Scope and Content Note
The papers of Henry and Nina Webster Dumont span the years from 1905 to 1943 with the bulk of the items concentrated in the period 1930-1936. The collection consists of two series: the Henry Dumont Papers and the Nina Webster Dumont Papers .
The Henry Dumont Papers are composed of three sections: correspondence, miscellany, and writings. Henry Dumont was a friend of George Sterling, an American poet in the latter part of the nineteenth and early twentieth centuries and resident of the artists colony at Carmel-by-the-Sea, California, along with Jack London, Robinson Jeffers, and Upton Sinclair. Sterling encouraged Dumont to write poetry, and the collection contains numerous poems by Dumont with Sterling's comments and suggestions. Following Sterling's death in 1926, Dumont decided to write a biography of his friend and mentor. He used his own correspondence with Sterling in addition to correspondence he exchanged in 1935 and 1936 with Sterling's friends and acquaintances. Correspondents include two of Sterling's daughters, Alice Chrystal Sterling Gregory and Mary Isabelle Sterling Routhwaite; the photographer Arnold Genthe; and writers and publishers, such as Albert M. Bender, Theodore Dreiser, Charmian London, wife of Jack London, Virgil Markham, William McDevitt, H. L. Mencken, Upton Sinclair, and George Steele Seymour. A small file of family correspondence from some of Dumont's relatives on the Isle of Guernsey deals primarily with genealogical matters.
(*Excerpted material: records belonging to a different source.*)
(** * guc-tuning: the trial adapter [pgbench] and its collaborators

    A shallow embedding of [main.py]: the two calls to the remote project
    API ([create_project], [delete_project]), the parser of the report
    that [pgbench --initialize] writes ([parse_pgbench_initialize_output])
    and the objective function [pgbench] that the optimizer calls once per
    trial point.

    Python text is modelled by [string], one character per code point
    below 256.  Exceptions are values of [exn]; effectful code lives in
    the monad [M], a state monad over [world] whose results are either a
    value or a raised exception. *)

From Stdlib Require Import String Ascii List Bool Arith ZArith QArith Lia.
From Stdlib Require Import DecimalString.
Import ListNotations.

Local Open Scope list_scope.
Local Open Scope string_scope.

(** ** Text *)

Module Text.

Definition code (c : ascii) : nat := nat_of_ascii c.

(** [\d] of the [re] module, on code points below 256: the ten ASCII
    digits. *)
Definition is_digit (c : ascii) : bool :=
  (48 <=? code c)%nat && (code c <=? 57)%nat.

(** The line boundaries of [str.splitlines] below code point 256:
    LF, VT, FF, CR, FS, GS, RS and NEL. *)
Definition is_line_boundary (c : ascii) : bool :=
  existsb (Nat.eqb (code c)) [10; 11; 12; 13; 28; 29; 30; 133]%nat.

Definition is_cr (c : ascii) : bool := (code c =? 13)%nat.
Definition is_lf (c : ascii) : bool := (code c =? 10)%nat.

Definition is_empty (s : string) : bool :=
  match s with EmptyString => true | String _ _ => false end.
A miscellany section contains material relating to Dumont's career in advertising and marketing, such as advertising prospectuses and information on the Pacific Coast Borax Company for which he worked for many years. Dumont's interest in the visual arts is reflected in files referring to the Business Men's Art Clubs of Chicago, New York, and San Francisco, and a file containing drawings and etchings by him. There are also subject files on George Sterling and Ambrose Bierce. A scrapbook contains material relating to Dumont's published works, letters from poets and publishers, newspaper and magazine clippings, and numerous autographed poems by George Sterling.
The writings section, composed of works by Dumont or others, consists principally of notes and drafts of “Faun on Olympus,” Dumont's biography of Sterling. Drafts of novels include “Inflexible Optimist” and “The Taking of Desert Joe”; plays, including “His Baronial Highness,” “An Old Republican,” “Santa in Blunderland,” and “Teddy's Burglars”; and a nonfiction work entitled “Adventures in Advertising.” The poetry portion contains drafts of individual poems together with a list from the 1920s providing titles, publishers, and dates as well as drafts of poetry collections, including “Pilate to Jesus and Other Poems” and a collection with two working titles: “Children of the World” and “Kingdoms of the World.” There are also articles, short stories, and speeches. Included among the writings by others is an essay by the sculptress Gertrude Boyle Kanno describing her creation of a bust of Albert Einstein and a file containing poems by George Sterling, many of them autographed.
The Nina Webster Dumont Papers represent five of the federal and state agencies for which she worked: the Bureau of Home Economics, Bureau of Labor Statistics, Federal Emergency Relief Administration, Public Health Service, and Social Welfare Department. The papers consist primarily of material relating to her work as a statistician and conductor of surveys for various studies. Topics include air pollution, consumer purchases, cost of living, health conservation, medical care and costs, and occupational morbidity and mortality. A miscellany contains biographical material, employment applications, personal correspondence, and information on Henry Dumont's divorce from his first wife with Nina Webster as correspondent.